This week was full with news of progress from New England drug developers.
—Waltham, MA-based antibody drug maker ImmunoGen (NASDAQ: IMGN) sold 7 million shares of stock at $12 apiece. The company had $115.8 million in cash on hand at the end of March, a quarterly report showed.
—Biogen Idec (NASDAQ: BIIB) of Weston, MA, said it received a positive opinion from the committee of the European Medicines Agency, which could help pave the way sales in Europe of fampridine (Fampyra) as a new treatment for multiple sclerosis. The drug is expected to be cleared in about two months, Biogen said.
—My colleague Luke took a look at Cambridge, MA-based Bluebird Bio, a developer of gene therapies that is getting a lot of attention for its two lead programs. One is a drug focused on beta-thalassemia, a genetic disorder in which patients don’t produce enough hemoglobin; the other is a treatment for the brain disorder childhood cerebral adrenoleukodystrophy.
—Cambridge-based Vertex Pharmaceuticals (NASDAQ: VRTX) nabbed FDA approval to market its drug telaprevir (Incivek) in the U.S. as a treatment for hepatitis C. The protease inhibitor can be used as a first-line treatment or for patients who haven’t responded well enough to other treatments.

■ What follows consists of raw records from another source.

Definition app_env : Env :=
  {| SERVE_APP := true; EXTENSIONS_PATH := "./extensions"; PUBLIC_URL := "" |}.

(** Two hook extensions and two endpoint extensions.  The first hook maps a
    malformed cron key, a valid cron key and an event; the second maps one
    event.  The registration function of the first endpoint throws. *)
Definition mailer : Extension :=
  {| name := "mailer"; type := "hook"; path := "./extensions/hooks/mailer";
     entrypoint := Some "index.js" |}.

Definition audit : Extension :=
  {| name := "audit"; type := "hook"; path := "./extensions/hooks/audit";
     entrypoint := Some "index.js" |}.

Definition broken : Extension :=
  {| name := "broken"; type := "endpoint";
     path := "./extensions/endpoints/broken"; entrypoint := None |}.

Definition stats : Extension :=
  {| name := "stats"; type := "endpoint";
     path := "./extensions/endpoints/stats"; entrypoint := None |}.

Definition world : World :=
  {| ensureExtensionDirs_result := λ _ _, returns tt;
     getPackageExtensions_result := λ _ _, returns [mailer];
     getLocalExtensions_result := λ _ _, returns [broken; audit; stats];
     require_resolve := λ p, returns p;
     load_hook := λ p,
       if String.eqb p "./extensions/hooks/mailer/index.js" then
         returns (returns [("cron(not-a-schedule)", 1); ("cron(* * * * *)", 2);
                           ("items.create", 3)])
       else returns (returns [("items.delete", 4)]);
     load_endpoint := λ p,
       if String.eqb p "./extensions/endpoints/broken/" then
         returns (endpoint_function (throws "boom"))
       else returns (endpoint_object "statistics" (returns tt));
     readdir_result := λ _, returns ["vue.1a2b.js"; "index.html"];
     rollup_result := λ entry _ _, returns ("/*" +:+ entry +:+ "*/");
     installPackage_result := λ _, true;
     handler_result := λ h, if Nat.eqb h 2 then throws "late" else returns tt |}.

Earlier this month, the FDA approved a competing treatment from Merck for the liver-damaging disease, which affects 3 million people in the U.S.
—Radius Health of Cambridge took in $91 million in new financing to help advance pivotal Stage 3 clinical trials of its osteoporosis treatment, and merged with an unlisted shell company (“MAC”), to take on the status of an SEC-reporting company and apply to be listed on a national stock exchange. The deal included $66 million in equity funding for Radius, which is developing a bone-building drug, called BA058, modeled after human parathyroid hormone-related protein.
—Casenet, a Bedford, MA-based healthcare software maker, added $3.3 million in equity funding and increased the size of its current financing round to a targeted $15.8 million.
—Cambridge-based drug developer Proteostasis inked a strategic alliance with Ireland-based Elan Pharmaceuticals to develop treatments for neurodegenerative diseases like Parkinson’s, Huntington’s, and multiple sclerosis. Elan gave $20 million initially and could put another $30 million into Proteostasis over the next five years. in return for a 24 percent stake in Proteostais, a seat on its board of directors and scientific advisory board, and the first chance to exclusively license new drug compounds from the collaboration.
—Xconomy New York editor Arlene Weintraub talked to Cambridge-based Alnylam Pharmaceuticals (NASDAQ: ALNY) CEO John Maraganore, who said the company’s drug for treating liver cancer could make a big splash at this year’s American Society of Clinical Oncology (ASCO) conference on June 4. The company has more safety data on the drug than it did last year, with one of the patients in the trial having been on the drug for a year.